I doubt that this article will sway many self-described fascists or National Socialists, but hopefully it will serve as prophylactic to anyone seriously entertaining third positionism as a viable solution to the problems caused by the current establishment. Nationalism is certainly better than globalism, but nationalism alone will not save any nation. Na shledanou.

1In addition to aligning with the Arabs the year prior, resulting in the USSR coming into indirect conflict with Israel as a result of the Suez Crisis, 1956 was the year that Khrushchëv gave his famous “secret speech” denouncing the personality cult of Iosif Stalin, which not only shocked the western world because it shed light on the horrors of Communist dictatorship, and in particular, the suggestion that Stalin may have killed just as many Jews as Hitler, but it also pissed off Chairman Mao, causing the Sino-Soviet Split. Later that year, in an attempt to get back into good graces with the Chinese, Khrushchëv chose to invade Hungary in response to the uprising there, ignoring the advice of Georgy Zhukov and instead kowtowing to Vyacheslav Molotov and Georgy Malenkov, who were both Stalinists, though this doesn’t appear to have had as much of an impact on the way that the west viewed the Soviets as everything else that year.

2 – Source:

3This is a conservative estimate. The number of people who died of starvation in the Soviet Union between 1932 and 1939 that typically gets thrown around is thirty million. Fun fact: Russia suffered some level of famine every year from 1917 to 1949.

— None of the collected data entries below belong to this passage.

(* ===== verification/KeyValue.v ===== *)
(** * The key/value interface the other components rely on

    What CobaltDB promises to the code built on it (the Raft log store, the
    stable store, the state machine): point reads, prefix scans, atomic
    multi-key writes and deletes over one logical map. An operation that
    reports an error leaves the map as it was, except for a deletion by prefix,
    which may have deleted some of the keys. The class states the contract; one
    instance proves that the engine of Engine.v honours it, with encryption on
    or off, another is the store in memory of src/internal/raft/fsm.go. *)
From stdpp Require Import base gmap strings list sorting.
From Stdlib Require Import ZArith Lia Strings.Byte.
From S2P Require Import Prelude BTree Wal Engine Store.

(** ** The interface *)

(** The random bytes, clock and system-call outcomes of one call; the random
    bytes are drawn per key. *)
Record call_env := CallEnv {
  ce_rand : string -> env;
  ce_env : env;
}.

Class KeyValue (D : Type) := {
  kv_get : D -> string -> db_error + bytes;
  kv_scan : D -> string -> db_error + gmap string bytes;
  kv_put : D -> call_env -> string -> bytes -> D * option db_error;
  kv_put_many : D -> call_env -> gmap string bytes -> D * option db_error;
  kv_delete_many : D -> call_env -> list string -> D * option db_error;
  kv_list : D -> string -> db_error + list string;
  kv_delete : D -> call_env -> string -> D * option db_error;
  kv_delete_prefix : D -> call_env -> string -> D * option db_error;
  (* the keys of the tree as a walk over its leaves meets them *)
  kv_keys : D -> list string;
}.

(** The map without the keys a predicate selects. *)
Definition without {A} (P : string -> bool) (m : gmap string A) : gmap string A :=
  filter (fun e => P e.1 = false) m.

Lemma lookup_without {A} P (m : gmap string A) k : without P m !! k = if P k then None else m !! k.
Proof.
  unfold without. rewrite (lookup_filter_key (fun j => P j = false)).
  destruct (P k); [by rewrite decide_False|by rewrite decide_True].
Qed.

(** [crypto/rand] delivers as many bytes as asked for. *)
Definition rand_ok (e : env) : Prop :=
  length (env_salt e) = encryptionSaltLen /\ length (env_nonce e) = gcmNonceSize.

Definition call_env_ok (c : call_env) : Prop := rand_ok (ce_env c) /\ forall k, rand_ok (ce_rand c k).

Class KeyValueOk (D : Type) `{KeyValue D} := {
  kv_inv : D -> Prop;
  kv_map : D -> gmap string bytes;
  kv_get_spec d k : kv_inv d ->
    kv_get d k = match kv_map d !! k with Some v => inr v | None => inl (ErrNotFound k) end;
  kv_scan_spec d p : kv_inv d ->
    kv_scan d p = inr (filter (fun e => String.prefix p e.1 = true) (kv_map d));
  kv_put_spec d c k v d' err : kv_inv d -> call_env_ok c -> kv_put d c k v = (d', err) ->
    kv_inv d' /\ kv_map d' = match err with None => <[k:=v]> (kv_map d) | Some _ => kv_map d end;
  kv_put_many_spec d c m d' err : kv_inv d -> call_env_ok c -> kv_put_many d c m = (d', err) ->
    kv_inv d' /\ kv_map d' = match err with None => m ∪ kv_map d | Some _ => kv_map d end;
  kv_delete_many_spec d c ks d' err : kv_inv d -> call_env_ok c -> kv_delete_many d c ks = (d', err) ->
    kv_inv d' /\ kv_map d' =
      match err with None => filter (fun e => e.1 ∉ ks) (kv_map d) | Some _ => kv_map d end;
  kv_list_spec d p : kv_inv d -> exists ks, kv_list d p = inr ks /\ NoDup ks /\
    forall k, k ∈ ks <-> String.prefix p k = true /\ is_Some (kv_map d !! k);
  kv_delete_spec d c k d' err : kv_inv d -> call_env_ok c -> kv_delete d c k = (d', err) ->
    kv_inv d' /\ kv_map d' = match err with None => delete k (kv_map d) | Some _ => kv_map d end;
  (* a deletion by prefix that fails may have deleted some of the keys *)
  kv_delete_prefix_spec d c p d' err : kv_inv d -> call_env_ok c -> kv_delete_prefix d c p = (d', err) ->
    kv_inv d' /\ exists gone, kv_map d' = without gone (kv_map d) /\
      (forall k, gone k = true -> String.prefix p k = true) /\
      (err = None -> forall k, is_Some (kv_map d !! k) -> gone k = String.prefix p k);
  (* the walk meets every key that has a value, and may meet deleted ones *)
  kv_keys_spec d k : kv_inv d -> is_Some (kv_map d !! k) -> k ∈ kv_keys d;
}.

(** ** CobaltDB implements it *)

Section cobalt.
Context {C : WalCodec} {K : Crypto} {Kok : CryptoOk K}.

#[export] Instance cobalt_kv : KeyValue CobaltDB := {|
  kv_get := Get;
  kv_scan := PrefixScan;
  kv_put d c k v := Put d (ce_env c) k (Some v);
  kv_put_many d c m := putMany d (ce_rand c) (ce_env c) (Some <$> m);
  kv_delete_many d c ks := deleteMany d (ce_env c) ks;
  kv_list := List_keys;
  kv_delete d c k := Delete d (ce_env c) k;
  kv_delete_prefix d c p := DeletePrefix d (ce_rand c) p;
  kv_keys d := tree_keys (db_data d);
|}.

(** The decoded value under a key. *)
Definition decoded (db : CobaltDB) (k : string) (v : bytes) : option bytes :=
  match decodeStoredValue db k v with inr p => Some p | inl _ => None end.

Definition logical (db : CobaltDB) : gmap string bytes := map_imap (decoded db) (view db).

(** An open engine over a well-formed tree whose values all decode. *)
Record usable (db : CobaltDB) : Prop := {
  us_tree : wf_index (db_data db);
  us_open : db_closed db = false;
  us_decodes : forall k v, view db !! k = Some v -> is_Some (decoded db k v);
}.

Lemma lookup_logical db k : logical db !! k = view db !! k ≫= decoded db k.
Proof. apply map_lookup_imap. Qed.

Lemma usable_same db db' :
  usable db -> db_data db' = db_data db -> db_closed db' = db_closed db ->
  db_encryptor db' = db_encryptor db -> usable db' /\ logical db' = logical db.
Proof.
  intros [H1 H2 H3] Ed Ec Ee.
  assert (forall k v, decoded db' k v = decoded db k v) as Hd
    by (intros; unfold decoded, decodeStoredValue; by rewrite Ee).
  assert (view db' = view db) as Hv by (unfold view; by rewrite Ed).
  split; [split|].
  - by rewrite Ed.
  - by rewrite Ec.
  - intros k v. rewrite Hv, Hd. apply H3.
  - apply map_eq. intros k. rewrite !lookup_logical, Hv. destruct (view db !! k); simpl; auto.
Qed.

(** The engine after some keys were overwritten with physical values. *)
Lemma usable_update db db' (m : gmap string gobytes) (l : gmap string (option bytes)) :
  usable db -> wf_index (db_data db') -> db_closed db' = false ->
  db_encryptor db' = db_encryptor db -> contents (db_data db') = m ∪ contents (db_data db) ->
  (forall k, match m !! k with
             | Some (Some w) => exists p, l !! k = Some (Some p) /\ decoded db k w = Some p
             | Some None => l !! k = Some None
             | None => l !! k = None
             end) ->
  usable db' /\ forall k, logical db' !! k = default (logical db !! k) (l !! k).
Proof.
  intros [H1 H2 H3] Hw Hc He Em Hl.
  assert (forall k v, decoded db' k v = decoded db k v) as Hd
    by (intros; unfold decoded, decodeStoredValue; by rewrite He).
  assert (forall k, view db' !! k = match m !! k with Some o => o | None => view db !! k end) as Hv.
  { intros k. rewrite !view_lookup, Em, lookup_union.
    destruct (m !! k) as [[?|]|], (contents (db_data db) !! k) as [[?|]|]; reflexivity. }
  split; [split; [done|done|]|].
  - intros k v. rewrite Hv, Hd. specialize (Hl k). destruct (m !! k) as [[w|]|]; [|done|apply H3].
    intros [= <-]. destruct Hl as (p & _ & ->). by eexists.
  - intros k. rewrite !lookup_logical, Hv. specialize (Hl k). destruct (m !! k) as [[w|]|]; simpl.
    + destruct Hl as (p & -> & E). simpl. by rewrite Hd.
    + by rewrite Hl.
    + rewrite Hl. simpl. destruct (view db !! k); simpl; auto.
Qed.

Lemma storeValue_decodes db e k v w :
  rand_ok e -> storeValue db e (Some v) = Some w -> exists b, w = Some b /\ decoded db k b = Some v.
Proof.
  intros [Hs Hn]. unfold storeValue, decoded, decodeStoredValue. destruct (db_encryptor db) as [master|].
  - simpl. destruct (encrypt _ _ _ _) as [c|] eqn:E; [|done]. intros [= <-]. exists c.
    split; [done|]. by rewrite (decrypt_encrypt master e v c Hs Hn E).
  - intros [= <-]. by exists v.
Qed.

Lemma get_logical db k :
  usable db ->
  Get db k = match logical db !! k with Some v => inr v | None => inl (ErrNotFound k) end.
Proof.
  intros [H1 H2 H3]. rewrite Get_view, lookup_logical by done.
  destruct (view db !! k) as [v|] eqn:E; [|done]. simpl. destruct (H3 k v E) as [p Hp].
  unfold decoded in *. destruct (decodeStoredValue db k v); [done|]. by simplify_eq.
Qed.

Lemma scan_logical db p :
  usable db ->
  PrefixScan db p = inr (filter (fun e => String.prefix p e.1 = true) (logical db)).
Proof.
  intros [H1 H2 H3]. pose proof (PrefixScan_result db p H1 H2) as Hr.
  destruct (PrefixScan db p) as [e|m]; simpl in Hr.
  - destruct Hr as (k & v & _ & Hv & He). destruct (H3 k v Hv) as [q Hq].
    unfold decoded in Hq. by rewrite He in Hq.
  - f_equal. apply map_eq. intros k. specialize (Hr k). destruct (String.prefix p k) eqn:Ep.
    + rewrite (lookup_filter_key (fun j => String.prefix p j = true)), decide_True, lookup_logical by done.
      destruct (view db !! k) as [v|]; [|done]. destruct Hr as (q & Hq & ->).
      simpl. unfold decoded. by rewrite Hq.
    + by rewrite (lookup_filter_key (fun j => String.prefix p j = true)), decide_False by congruence.
Qed.

Lemma put_usable db c k v db' err :
  usable db -> call_env_ok c -> Put db (ce_env c) k (Some v) = (db', err) ->
  usable db' /\ logical db' = match err with None => <[k:=v]> (logical db) | Some _ => logical db end.
Proof.
  intros Hu [Hr _] E. destruct err as [err|].
  - apply (usable_same db); [done|..]; unfold Put in E; destruct (db_closed db) eqn:Hc; simplify_eq; try done;
      destruct (storeValue _ _ _); simplify_eq; try done;
      destruct (Append _ _ _ _ _) as [w [e|]]; simplify_eq; try done;
      destruct (btree_insert _ _ _); by simplify_eq.
  - destruct (Put_view _ _ _ _ _ (us_tree _ Hu) E) as (w & Ew & Hw & Em & _ & Hc & He).
    destruct (storeValue_decodes db _ k v w Hr Ew) as (b & -> & Hb).
    destruct (usable_update db db' {[k := Some b]} {[k := Some v]} Hu Hw Hc He) as [H1 H2].
    + by rewrite Em, insert_union_singleton_l.
    + intros j. destruct (decide (j = k)) as [->|Hj]; [rewrite !lookup_singleton_eq; eauto|].
      by rewrite !lookup_singleton_ne.
    + split; [done|]. apply map_eq. intros j. rewrite H2.
      destruct (decide (j = k)) as [->|Hj]; [by rewrite lookup_singleton_eq, lookup_insert_eq|].
      by rewrite lookup_singleton_ne, lookup_insert_ne.
Qed.

(** A batch that was refused, or applied to the tree as a whole. *)
Lemma batch_applied db m kvs now io w err db' err' :
  wf_index (db_data db) -> (forall m0, foldl (fun m p => <[p.1:=p.2]> m) m0 kvs = m ∪ m0) ->
  AppendBatch (db_wal db) m now io = (w, err) -> apply_batch db w err kvs = (db', err') ->
  db_closed db' = db_closed db /\ db_encryptor db' = db_encryptor db /\
  match err' with
  | Some _ => db_data db' = db_data db
  | None => wf_index (db_data db') /\ contents (db_data db') = m ∪ contents (db_data db)
  end.
Proof.
  intros Hw Hf _ E. unfold apply_batch in E. destruct err as [err|]; [by simplify_eq|].
  destruct (insert_all_refines (db_data db) (contents (db_data db)) kvs) as (d & Ed & Hd); [by split|].
  rewrite Ed in E. simplify_eq. simpl. split_and!; [done|done|apply bump_seq_wf, Hd|].
  destruct Hd as [_ Hd]. rewrite <- Hf. done.
Qed.
(** ** The scan *)

Lemma ids_rebuild_key x key : layout key -> ids (rebuild_key x key) = ids (updateIndexForSet key x).
Proof.
  intros Hl. rewrite ids_set. unfold rebuild_key. destruct (cut3 key) as [[[ws t] id]|] eqn:E.
  - rewrite <- (rebuild_entry_agrees key ws t id Hl E). apply cut3_spec in E as (-> & Hw & Ht).
    rewrite (proj2 (cut_spec _ ws _) (conj eq_refl Hw)), (proj2 (cut_spec _ t id) (conj eq_refl Ht)).
    rewrite <- (ids_recordWorkspace ws x). by destruct (rebuild_entry _ _ _ _) as [[[? ?] ?]|].
  - unfold entry_of. rewrite E. cbn. unfold cut3 in E. destruct (cut key) as [[ws rest]|]; [|done].
    cbn in E. destruct (cut rest) as [[? ?]|]; [done|]. apply ids_recordWorkspace.
Qed.

(** The scan leaves the entries of exactly the keys it saw. *)
Lemma rebuild_ids keys : Forall layout keys -> (forall k1 k2, k1 ∈ keys -> k2 ∈ keys -> apart k1 k2) ->
  forall kind id v, ids (rebuildIndexes keys) !! (kind, id) = Some v <->
    exists key, key ∈ keys /\ entry_of key = Some (kind, id, v).
Proof.
  intros Hl Ha kind id v. unfold rebuildIndexes. induction keys as [|key keys IH] using rev_ind.
  { cbn. split; [done|]. by intros (? & ?%elem_of_nil & _). }
  apply Forall_app in Hl as [Hl Hk]. rewrite Forall_singleton in Hk.
  rewrite foldl_app. cbn [foldl]. rewrite ids_rebuild_key, ids_set by done.
  assert (ids (foldl rebuild_key no_indexes keys) !! (kind, id) = Some v <->
    exists k, k ∈ keys /\ entry_of k = Some (kind, id, v)) as Hi.
  { apply IH; [done|]. intros k1 k2 H1 H2. apply Ha; rewrite elem_of_app; auto. }
  destruct (entry_of key) as [[[kind' id'] v']|] eqn:Ek.
  - destruct (decide ((kind', id') = (kind, id))) as [E|Hne].
    + injection E as -> ->. rewrite lookup_insert_eq. split.
      * intros [= <-]. exists key. split; [|done]. rewrite elem_of_app, list_elem_of_singleton. by right.
      * intros (k & Hk' & E). assert (k = key) as ->; [|congruence].
        apply (Ha k key) with kind id v v'; [done| |done|done]. rewrite elem_of_app, list_elem_of_singleton. by right.
    + rewrite lookup_insert_ne by done. rewrite Hi. setoid_rewrite elem_of_app. setoid_rewrite list_elem_of_singleton.
      split; [naive_solver|]. intros (k & [Hk'| ->] & E); [eauto|congruence].
  - rewrite Hi. setoid_rewrite elem_of_app. setoid_rewrite list_elem_of_singleton.
    split; [naive_solver|]. intros (k & [Hk'| ->] & E); [eauto|congruence].
Qed.

(** ** Lookups by ID *)

(** Where a resource is stored below its workspace. *)
Definition path_of (kind : IndexKind) : option string :=
  match kind with
  | soulIndex => Some "/souls/" | journeyIndex => Some "/journeys/" | incidentIndex => Some "/alerts/incidents/"
  | statusPageIndex => Some "/statuspages/" | dashboardIndex => Some "/dashboards/"
  | maintenanceIndex => Some "/maintenance/"
  | _ => None
  end.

4In reality, however, there is an individualism which contains within itself – within the values of fidelity, service and honour – the seeds of overcoming isolation and egoism of the individual and renders possible a tranquil and sound hierarchical organisation. – Julius Evola, Heathen Imperialism (1933), as quoted in Fascist Economics and Socialism of Duty

5This is the way that Karl Marx defines dialectical movement in The Poverty of Philosophy (1847). Note that I didn’t use the phrase “thesis-antithesis-synthesis,” because that’s not the best way of describing Hegelian philosophy, and very few actual Hegelians use it. It was the Kantian school of thought that both influenced Hegel and came up with that exact phrase, which was then popularised by Karl Popper’s exposé titled What is Dialectic?

6On that same token, it is worth pointing out that the nominally anti-slavery argument that “slaves built America” is actually a pro-slavery position. A lot of impressive construction projects throughout history have been falsely attributed to slave labour, such as the Great Pyramid. No, it wasn’t built by aliens either, but by highly skilled and well-paid workers who were honoured in both Egyptian iconography and in their own tombs.